____ DATA PROVIDED
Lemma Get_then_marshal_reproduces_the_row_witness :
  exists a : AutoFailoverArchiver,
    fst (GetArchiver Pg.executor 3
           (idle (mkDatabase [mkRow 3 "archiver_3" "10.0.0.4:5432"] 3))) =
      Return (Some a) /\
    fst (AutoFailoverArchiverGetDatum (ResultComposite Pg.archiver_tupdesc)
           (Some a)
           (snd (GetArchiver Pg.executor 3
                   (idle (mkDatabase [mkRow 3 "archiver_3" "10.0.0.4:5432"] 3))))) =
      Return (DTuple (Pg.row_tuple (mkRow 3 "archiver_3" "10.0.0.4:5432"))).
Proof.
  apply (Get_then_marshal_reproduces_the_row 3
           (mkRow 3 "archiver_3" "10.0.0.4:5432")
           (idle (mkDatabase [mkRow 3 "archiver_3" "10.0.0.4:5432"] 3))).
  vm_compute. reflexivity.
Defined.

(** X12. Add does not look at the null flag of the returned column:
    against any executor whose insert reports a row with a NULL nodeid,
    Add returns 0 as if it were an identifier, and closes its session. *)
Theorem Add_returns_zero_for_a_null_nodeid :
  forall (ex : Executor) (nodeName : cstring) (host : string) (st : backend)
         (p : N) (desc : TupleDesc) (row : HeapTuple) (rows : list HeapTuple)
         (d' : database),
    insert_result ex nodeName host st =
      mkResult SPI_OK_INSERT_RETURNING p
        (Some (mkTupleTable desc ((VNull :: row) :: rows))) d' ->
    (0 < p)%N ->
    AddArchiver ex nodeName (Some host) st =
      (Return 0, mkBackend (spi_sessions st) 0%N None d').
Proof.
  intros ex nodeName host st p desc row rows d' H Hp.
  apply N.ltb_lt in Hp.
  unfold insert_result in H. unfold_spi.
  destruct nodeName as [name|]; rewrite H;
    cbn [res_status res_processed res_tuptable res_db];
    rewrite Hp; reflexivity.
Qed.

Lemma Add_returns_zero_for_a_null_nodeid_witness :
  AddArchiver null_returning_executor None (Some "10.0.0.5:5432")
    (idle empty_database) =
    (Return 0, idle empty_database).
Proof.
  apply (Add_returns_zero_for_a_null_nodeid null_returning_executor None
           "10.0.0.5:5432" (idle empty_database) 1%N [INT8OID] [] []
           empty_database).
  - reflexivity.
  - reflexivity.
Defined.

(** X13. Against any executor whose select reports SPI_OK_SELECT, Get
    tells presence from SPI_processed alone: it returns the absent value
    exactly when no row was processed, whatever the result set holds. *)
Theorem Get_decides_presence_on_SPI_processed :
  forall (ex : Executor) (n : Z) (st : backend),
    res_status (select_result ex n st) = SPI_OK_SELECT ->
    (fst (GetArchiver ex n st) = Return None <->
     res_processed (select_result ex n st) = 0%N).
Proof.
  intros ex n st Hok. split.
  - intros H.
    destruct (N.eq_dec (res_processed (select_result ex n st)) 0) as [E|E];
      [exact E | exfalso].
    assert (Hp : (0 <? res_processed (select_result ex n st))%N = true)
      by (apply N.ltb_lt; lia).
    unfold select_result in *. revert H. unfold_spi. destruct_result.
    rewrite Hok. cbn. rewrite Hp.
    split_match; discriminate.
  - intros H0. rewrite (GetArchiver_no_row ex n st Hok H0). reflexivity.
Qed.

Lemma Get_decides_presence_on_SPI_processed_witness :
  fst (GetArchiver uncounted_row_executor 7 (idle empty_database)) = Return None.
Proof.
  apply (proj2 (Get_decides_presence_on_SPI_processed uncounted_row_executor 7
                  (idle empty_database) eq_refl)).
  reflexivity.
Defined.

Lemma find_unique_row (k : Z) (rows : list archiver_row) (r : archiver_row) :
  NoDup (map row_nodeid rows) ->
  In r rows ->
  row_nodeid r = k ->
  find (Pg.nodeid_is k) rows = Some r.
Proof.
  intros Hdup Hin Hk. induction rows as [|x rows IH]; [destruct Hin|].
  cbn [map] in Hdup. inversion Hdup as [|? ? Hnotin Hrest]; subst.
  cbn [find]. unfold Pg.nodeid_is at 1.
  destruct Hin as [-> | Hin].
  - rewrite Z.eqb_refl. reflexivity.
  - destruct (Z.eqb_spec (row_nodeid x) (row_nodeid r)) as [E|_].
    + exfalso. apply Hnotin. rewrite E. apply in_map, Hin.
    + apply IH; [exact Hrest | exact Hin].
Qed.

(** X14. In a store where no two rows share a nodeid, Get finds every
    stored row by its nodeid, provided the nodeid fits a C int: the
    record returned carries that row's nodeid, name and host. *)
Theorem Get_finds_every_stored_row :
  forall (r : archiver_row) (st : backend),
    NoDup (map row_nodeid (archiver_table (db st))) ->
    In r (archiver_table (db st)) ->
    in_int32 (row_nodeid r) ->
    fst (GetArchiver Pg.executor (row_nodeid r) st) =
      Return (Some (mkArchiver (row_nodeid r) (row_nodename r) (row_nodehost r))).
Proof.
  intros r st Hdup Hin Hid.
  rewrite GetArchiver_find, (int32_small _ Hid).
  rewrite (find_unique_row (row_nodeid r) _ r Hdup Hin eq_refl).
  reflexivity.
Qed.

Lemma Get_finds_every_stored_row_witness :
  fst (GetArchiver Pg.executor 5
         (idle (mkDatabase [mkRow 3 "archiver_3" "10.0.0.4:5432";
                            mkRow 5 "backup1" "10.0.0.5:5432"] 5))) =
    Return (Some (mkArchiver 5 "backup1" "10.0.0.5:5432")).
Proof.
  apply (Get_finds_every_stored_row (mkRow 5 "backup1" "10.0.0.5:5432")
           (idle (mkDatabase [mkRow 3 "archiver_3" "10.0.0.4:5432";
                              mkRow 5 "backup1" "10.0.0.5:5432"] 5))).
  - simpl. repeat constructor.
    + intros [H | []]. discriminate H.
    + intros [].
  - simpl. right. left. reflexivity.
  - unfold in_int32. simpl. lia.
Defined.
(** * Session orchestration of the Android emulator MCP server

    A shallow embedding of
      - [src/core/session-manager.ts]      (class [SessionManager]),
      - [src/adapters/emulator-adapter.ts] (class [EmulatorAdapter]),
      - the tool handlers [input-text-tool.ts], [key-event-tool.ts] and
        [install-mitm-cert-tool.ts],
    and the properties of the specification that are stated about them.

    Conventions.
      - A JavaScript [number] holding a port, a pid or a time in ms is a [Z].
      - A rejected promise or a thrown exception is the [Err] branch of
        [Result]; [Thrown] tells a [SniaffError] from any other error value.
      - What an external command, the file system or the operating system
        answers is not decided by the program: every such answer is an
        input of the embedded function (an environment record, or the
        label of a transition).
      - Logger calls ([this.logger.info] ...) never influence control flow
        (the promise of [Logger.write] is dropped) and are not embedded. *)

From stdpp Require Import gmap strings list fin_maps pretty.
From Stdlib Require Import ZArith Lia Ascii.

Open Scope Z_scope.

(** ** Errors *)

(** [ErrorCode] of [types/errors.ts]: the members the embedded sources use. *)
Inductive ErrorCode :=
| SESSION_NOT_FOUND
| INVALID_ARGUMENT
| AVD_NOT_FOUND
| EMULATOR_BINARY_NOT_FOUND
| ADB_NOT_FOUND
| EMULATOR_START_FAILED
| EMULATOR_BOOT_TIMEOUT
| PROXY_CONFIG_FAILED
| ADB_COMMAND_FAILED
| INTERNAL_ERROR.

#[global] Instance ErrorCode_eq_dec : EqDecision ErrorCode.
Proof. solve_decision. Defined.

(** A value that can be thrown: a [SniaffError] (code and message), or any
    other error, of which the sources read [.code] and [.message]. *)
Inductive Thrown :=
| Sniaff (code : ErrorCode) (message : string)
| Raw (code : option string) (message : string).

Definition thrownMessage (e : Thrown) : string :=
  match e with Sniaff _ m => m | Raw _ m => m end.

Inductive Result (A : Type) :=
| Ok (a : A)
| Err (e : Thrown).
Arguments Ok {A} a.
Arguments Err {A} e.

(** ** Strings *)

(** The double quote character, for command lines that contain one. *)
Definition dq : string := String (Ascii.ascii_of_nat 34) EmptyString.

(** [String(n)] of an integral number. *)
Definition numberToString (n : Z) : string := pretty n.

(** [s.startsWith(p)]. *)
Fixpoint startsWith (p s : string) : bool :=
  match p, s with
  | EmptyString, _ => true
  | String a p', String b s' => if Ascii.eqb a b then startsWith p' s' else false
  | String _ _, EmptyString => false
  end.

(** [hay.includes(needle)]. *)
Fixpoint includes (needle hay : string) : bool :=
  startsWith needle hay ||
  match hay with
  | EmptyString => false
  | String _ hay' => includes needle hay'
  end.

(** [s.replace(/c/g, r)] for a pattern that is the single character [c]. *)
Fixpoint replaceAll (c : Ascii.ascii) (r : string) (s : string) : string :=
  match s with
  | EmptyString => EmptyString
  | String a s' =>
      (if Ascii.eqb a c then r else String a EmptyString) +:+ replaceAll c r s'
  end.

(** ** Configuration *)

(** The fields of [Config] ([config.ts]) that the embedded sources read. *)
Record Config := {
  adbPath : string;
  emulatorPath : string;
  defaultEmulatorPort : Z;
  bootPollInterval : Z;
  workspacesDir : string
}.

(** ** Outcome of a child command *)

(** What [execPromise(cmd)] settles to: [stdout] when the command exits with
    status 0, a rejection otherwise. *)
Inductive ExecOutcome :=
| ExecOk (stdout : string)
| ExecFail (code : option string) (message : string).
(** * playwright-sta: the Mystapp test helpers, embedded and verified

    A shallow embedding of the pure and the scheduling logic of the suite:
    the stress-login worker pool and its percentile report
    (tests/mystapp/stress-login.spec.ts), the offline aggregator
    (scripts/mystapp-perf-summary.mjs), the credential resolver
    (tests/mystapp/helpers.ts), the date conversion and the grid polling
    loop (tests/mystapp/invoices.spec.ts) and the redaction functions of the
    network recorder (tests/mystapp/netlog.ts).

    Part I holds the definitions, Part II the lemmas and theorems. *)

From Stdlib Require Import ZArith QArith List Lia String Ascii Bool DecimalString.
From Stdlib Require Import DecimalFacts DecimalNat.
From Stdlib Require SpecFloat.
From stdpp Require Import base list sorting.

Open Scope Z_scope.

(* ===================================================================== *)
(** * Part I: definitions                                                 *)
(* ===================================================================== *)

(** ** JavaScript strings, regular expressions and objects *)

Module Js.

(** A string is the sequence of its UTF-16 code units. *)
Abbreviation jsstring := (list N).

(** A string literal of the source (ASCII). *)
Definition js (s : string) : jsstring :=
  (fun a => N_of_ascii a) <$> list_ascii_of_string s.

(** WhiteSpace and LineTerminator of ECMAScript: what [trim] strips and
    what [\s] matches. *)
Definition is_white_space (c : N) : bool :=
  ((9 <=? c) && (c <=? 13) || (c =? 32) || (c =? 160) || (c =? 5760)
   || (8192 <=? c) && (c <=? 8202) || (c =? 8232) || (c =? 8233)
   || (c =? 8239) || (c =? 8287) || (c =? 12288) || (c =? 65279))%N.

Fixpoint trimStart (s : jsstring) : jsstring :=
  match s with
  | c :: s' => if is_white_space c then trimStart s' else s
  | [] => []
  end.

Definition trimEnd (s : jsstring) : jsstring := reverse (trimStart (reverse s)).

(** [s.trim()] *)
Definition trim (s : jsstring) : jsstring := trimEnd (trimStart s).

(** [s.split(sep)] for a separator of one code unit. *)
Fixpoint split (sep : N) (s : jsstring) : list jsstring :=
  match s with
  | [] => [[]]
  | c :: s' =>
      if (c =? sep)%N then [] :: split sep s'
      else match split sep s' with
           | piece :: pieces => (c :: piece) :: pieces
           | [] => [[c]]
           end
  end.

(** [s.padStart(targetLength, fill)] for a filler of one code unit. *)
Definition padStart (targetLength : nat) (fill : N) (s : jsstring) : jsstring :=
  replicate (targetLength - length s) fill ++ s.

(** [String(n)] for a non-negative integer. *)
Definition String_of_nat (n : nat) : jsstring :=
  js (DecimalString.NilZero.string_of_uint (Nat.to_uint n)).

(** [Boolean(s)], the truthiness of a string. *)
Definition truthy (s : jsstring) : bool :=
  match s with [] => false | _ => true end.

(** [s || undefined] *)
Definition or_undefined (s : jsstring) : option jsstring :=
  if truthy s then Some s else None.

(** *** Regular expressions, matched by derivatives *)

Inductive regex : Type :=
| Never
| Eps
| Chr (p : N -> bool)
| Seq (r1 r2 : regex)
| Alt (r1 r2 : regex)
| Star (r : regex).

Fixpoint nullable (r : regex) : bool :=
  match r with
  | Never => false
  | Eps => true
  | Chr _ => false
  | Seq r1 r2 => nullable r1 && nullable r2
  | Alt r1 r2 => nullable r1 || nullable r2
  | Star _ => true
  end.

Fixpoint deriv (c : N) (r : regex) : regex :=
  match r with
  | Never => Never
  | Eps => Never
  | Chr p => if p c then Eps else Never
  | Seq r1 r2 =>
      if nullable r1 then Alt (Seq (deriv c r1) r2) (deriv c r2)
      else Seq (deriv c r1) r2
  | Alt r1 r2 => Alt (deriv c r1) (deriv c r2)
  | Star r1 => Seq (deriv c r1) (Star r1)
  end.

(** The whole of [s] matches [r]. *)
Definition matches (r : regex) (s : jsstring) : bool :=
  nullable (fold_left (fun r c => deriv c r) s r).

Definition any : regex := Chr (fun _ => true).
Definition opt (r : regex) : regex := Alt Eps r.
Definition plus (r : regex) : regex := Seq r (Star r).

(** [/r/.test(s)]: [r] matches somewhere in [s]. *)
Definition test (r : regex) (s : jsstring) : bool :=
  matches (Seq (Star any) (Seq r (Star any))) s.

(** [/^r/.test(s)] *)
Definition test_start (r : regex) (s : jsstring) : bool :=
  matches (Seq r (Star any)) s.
________
• AIM OF THE TASK: Copy out, in full, each line above that has the word "embedded" in it.

• EXERCISE OUTPUT:
        input of the embedded function (an environment record, or the
        (the promise of [Logger.write] is dropped) and are not embedded. *)
(** [ErrorCode] of [types/errors.ts]: the members the embedded sources use. *)
(** The fields of [Config] ([config.ts]) that the embedded sources read. *)
(** * playwright-sta: the Mystapp test helpers, embedded and verified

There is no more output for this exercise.